Boyle’s and Smith’s patent wasn’t filed until Dec 16, 1970, but the diagram in the application is essentially the same as the sketch from their one-hour brainstorming:
The immediate use for CCDs was in astronomy. Even in the case of the pictures taken by Soviet, then US, space probes, film had been used, processed and scanned on the craft and the data radioed to Earth. In early images the matrix of pixels is very clear, as in this 1974 view of the moon’s surface which was the first astronomical image taken with a CCD. It was only 100 pixels square (0.01 megapixels). The detector also responds to invisible light and X-rays and can record even the faintest image.
The resolution is minuscule compared to current consumer cameras but it is enough to remove the grid-like appearance seen in the 1974 image.
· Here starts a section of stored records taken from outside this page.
(** clearpteu takes a page from the user; its bytes stay. *)
Lemma building_clear s0 fl0 d s fl tabs ptes sz va p :
  building s0 fl0 d s fl tabs ptes sz → ptes !! va = Some (mkpte (V2P p) (Z.lor PTE_W PTE_U)) → page_ok end_ p → va < sz → va < KERNBASE →
  ∃ s', clearpteu d va s = Ok tt s' ∧ building s0 fl0 d s' fl tabs (<[va := mkpte (V2P p) PTE_W]> ptes) sz ∧
    ∀ a, 0 ≤ a < KERNBASE → ubyte (ram s') d a = ubyte (ram s) d a.
Proof.
  intros Hb He Hp Hlt Hkb. pose proof (bu_uvm _ _ _ _ _ _ _ _ Hb) as Hu. pose proof (uv_frames _ _ _ _ _ _ _ Hu) as Hfr.
  destruct (fo_va _ _ _ _ _ _ _ _ Hfr He) as (Hf & _).
  destruct (building_page s0 fl0 d s fl tabs ptes sz va Hb Hf Hlt Hkb) as (e & t & He' & Ht & Hpe & Ew & Hz & El).
  rewrite He in He'. injection He' as <-. set (x := mkpte (V2P p) PTE_W).
  destruct (mkpte_ok (V2P p) PTE_W) as (Hx & _ & _ & Hx0); [by eapply V2P_frame|by vm_compute|]. fold x in Hx, Hx0.
  set (s' := set_ram (put_bytes (t + 4 * PTX va) (le_bytes 4 x) (ram s)) s).
  pose proof (vm_ok_set_pte end_ s fl d tabs ptes va t x (fo_vm _ _ _ _ _ _ Hfr) Hf Ht Hx) as Hv'. fold s' in Hv'. rewrite Hx0 in Hv'.
  assert (frame x = frame (mkpte (V2P p) (Z.lor PTE_W PTE_U))) as Hfx by (apply frame_perm; [done|by vm_compute|by vm_compute]).
  assert (∀ vb e, <[va := x]> ptes !! vb = Some e → ∃ e0, ptes !! vb = Some e0 ∧ frame e0 = frame e) as Hent.
  { intros vb e. destruct (decide (vb = va)) as [->|]; [rewrite lookup_insert_eq; intros [= <-]; eauto|rewrite lookup_insert_ne by done; eauto]. }
  assert (uvm s' fl d tabs (<[va := x]> ptes) sz) as Hu'.
  { split; [split; [exact Hv'|..]|].
    - intros vb e (e0 & H0 & <-)%Hent Hb'. by apply (fo_frame _ _ _ _ _ _ Hfr vb).
    - intros vb vc e e' (e0 & H0 & <-)%Hent (e1 & H1 & <-)%Hent. by apply (fo_inj _ _ _ _ _ _ Hfr).
    - intros vb Hvb Hvk. rewrite <- (uv_dom _ _ _ _ _ _ _ Hu vb Hvb Hvk). destruct (decide (vb = va)) as [->|].
      + rewrite lookup_insert_eq, He. split; by eexists.
      + by rewrite lookup_insert_ne. }
  assert (∀ q, freed (<[va := x]> ptes) 0 KERNBASE q ↔ freed ptes 0 KERNBASE q) as Hfreed.
  { intros q. split; intros (vb & e & Hr & Hbe & ->).
    - destruct (Hent _ _ Hbe) as (e0 & H0 & Hfe). exists vb, e0. by rewrite Hfe.
    - destruct (decide (vb = va)) as [->|]; [exists va, x; rewrite lookup_insert_eq; split; [done|]; split; [done|]; congruence|].
      exists vb, e. by rewrite lookup_insert_ne. }
  assert (keeps end_ (λ q, ¬ pt_page d tabs q) (ram s) (ram s')) as Hkeep.
  { apply keeps_same_but; [intros q; apply (pt_page_ok _ _ _ _ _ _ (vo_pt _ _ _ _ _ _ (fo_vm _ _ _ _ _ _ Hfr)))|].
    apply same_but_put; [right; eauto|apply PTX_range, Hf]. }
  exists s'. split; [|split].
  - unfold clearpteu. mstep Ew. rewrite (proj2 (Z.eqb_neq _ _) Hz). mstep El. rewrite (clear_mkpte p Hp). fold x.
    unfold pte_addr. rewrite <- Hx at 1. apply on_ram_ok. rewrite Hx. apply store32_ok.
    eapply word_mapped; [apply (fo_vm _ _ _ _ _ _ Hfr)| |apply PTX_range, Hf].
    by apply (po_tab _ _ _ _ _ (vo_pt _ _ _ _ _ _ (fo_vm _ _ _ _ _ _ Hfr)) _ _ Ht).
  - eapply building_step; [exact Hb|exact Hu'| |].
    + eapply keeps_weaken; [exact Hkeep|]. intros q [_ Hn] Hq. apply Hn. by left.
    + intros q. unfold uses. by rewrite Hfreed.
  - intros a Ha. rewrite (ubyte_eq end_ _ _ _ _ _ _ a Hu' Ha), (ubyte_eq end_ _ _ _ _ _ _ a Hu Ha).
    destruct (first_page_ok a) as [[Hfa _] Hfa']; [unfold KERNBASE in Ha; lia|].
    destruct (ptes !! first_page a) as [e|] eqn:Hpa.
    + assert (∃ e', <[va := x]> ptes !! first_page a = Some e' ∧ frame e' = frame e) as (e' & -> & Hfe).
      { destruct (decide (first_page a = va)) as [Hav|]; [|exists e; by rewrite lookup_insert_ne].
        exists x. rewrite Hav, lookup_insert_eq. split; [done|]. rewrite Hav in Hpa. congruence. }
      cbn [mbind option_bind]. rewrite Hfe. destruct (fo_frame _ _ _ _ _ _ Hfr _ _ Hpa ltac:(lia)) as (Hpo & _ & Hnp).
      apply (Hkeep (frame e)); [done|done|apply in_page_mod].
    + rewrite lookup_insert_ne by (intros ->; congruence). by rewrite Hpa.
Qed.

(** ** Writing for the user *)

Lemma building_copyout s0 fl0 d s fl tabs ptes sz va l :
  building s0 fl0 d s fl tabs ptes sz → sz < KERNBASE → 0 ≤ va → va + Z.of_nat (length l) ≤ sz → Forall byte_ok l →
  ∃ (k : nat) s', copyout d va l s = Ok (if decide (k = length l) then 0 else -1) s' ∧ building s0 fl0 d s' fl tabs ptes sz ∧
    (k ≤ length l)%nat ∧
    (∀ a, va ≤ a < va + Z.of_nat k → user_pte ptes a = true) ∧ ((k < length l)%nat → user_pte ptes (va + Z.of_nat k) = false) ∧
    ∀ a, 0 ≤ a < KERNBASE → ubyte (ram s') d a = if decide (va ≤ a < va + Z.of_nat k) then l !! Z.to_nat (a - va) else ubyte (ram s) d a.
Proof.
  intros Hb Hsz Hva Hend Hl. pose proof (bu_uvm _ _ _ _ _ _ _ _ Hb) as Hu.
  destruct (copyout_loop_ok end_ (S (length l)) s fl d tabs ptes sz va l Hu Hva) as (k & s' & E & [Hu' Hle Hby Hus Hstop Hrest]); [lia| |done|lia|].
  { intros a Ha. destruct (first_page_ok a) as [Hfa Hfa']; [unfold KERNBASE in *; lia|].
    destruct (building_page s0 fl0 d s fl tabs ptes sz (first_page a) Hb Hfa) as (e & t & _ & Ht & _); [lia|lia|by rewrite Ht]. }
  exists k, s'. split; [exact E|]. split; [|done]. eapply building_frames; [exact Hb|exact Hu'|].
  intros p a Hp Hn Ha. apply Hrest. intros q Hq Hin. apply Hn.
  rewrite (page_disjoint end_ p q a); [done|done| |done|done]. by eapply uses_not_free; [exact Hu|right].
Qed.
End building.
The first true digital camera was cobbled together in 1975 using leftover parts found in the the Applied Research Lab at Kodak, by Steven Sasson (*1950), a young engineer. About the size of a breadbox, his camera took 23 seconds to take a single black and white image, which was then stored on a cassette tape.
Fairchild Semiconductor of San Jose produced the first digital camera with a small (by modern standards) 100-pixel-by-100-pixel photo sensor (10,000 pixels total). The camera went into production a few years later.
By 1975, Boyle and Smith had also produced a working video camera suitable for television. From that point, digital imaging has challenged, then surpassed 35mm film, and now even threatens larger formats for superior resolution, sensitivity and dynamic range.
Should we rejoice, however? The relative detriment to the environment of film-based photography, with its chemical waste, compared to digital, is hard to determine with any certainty. While costing ‘nothing’ in materials, digital cameras themselves have become disposable, requiring regular updates, and generating vast quantities of electronic landfill.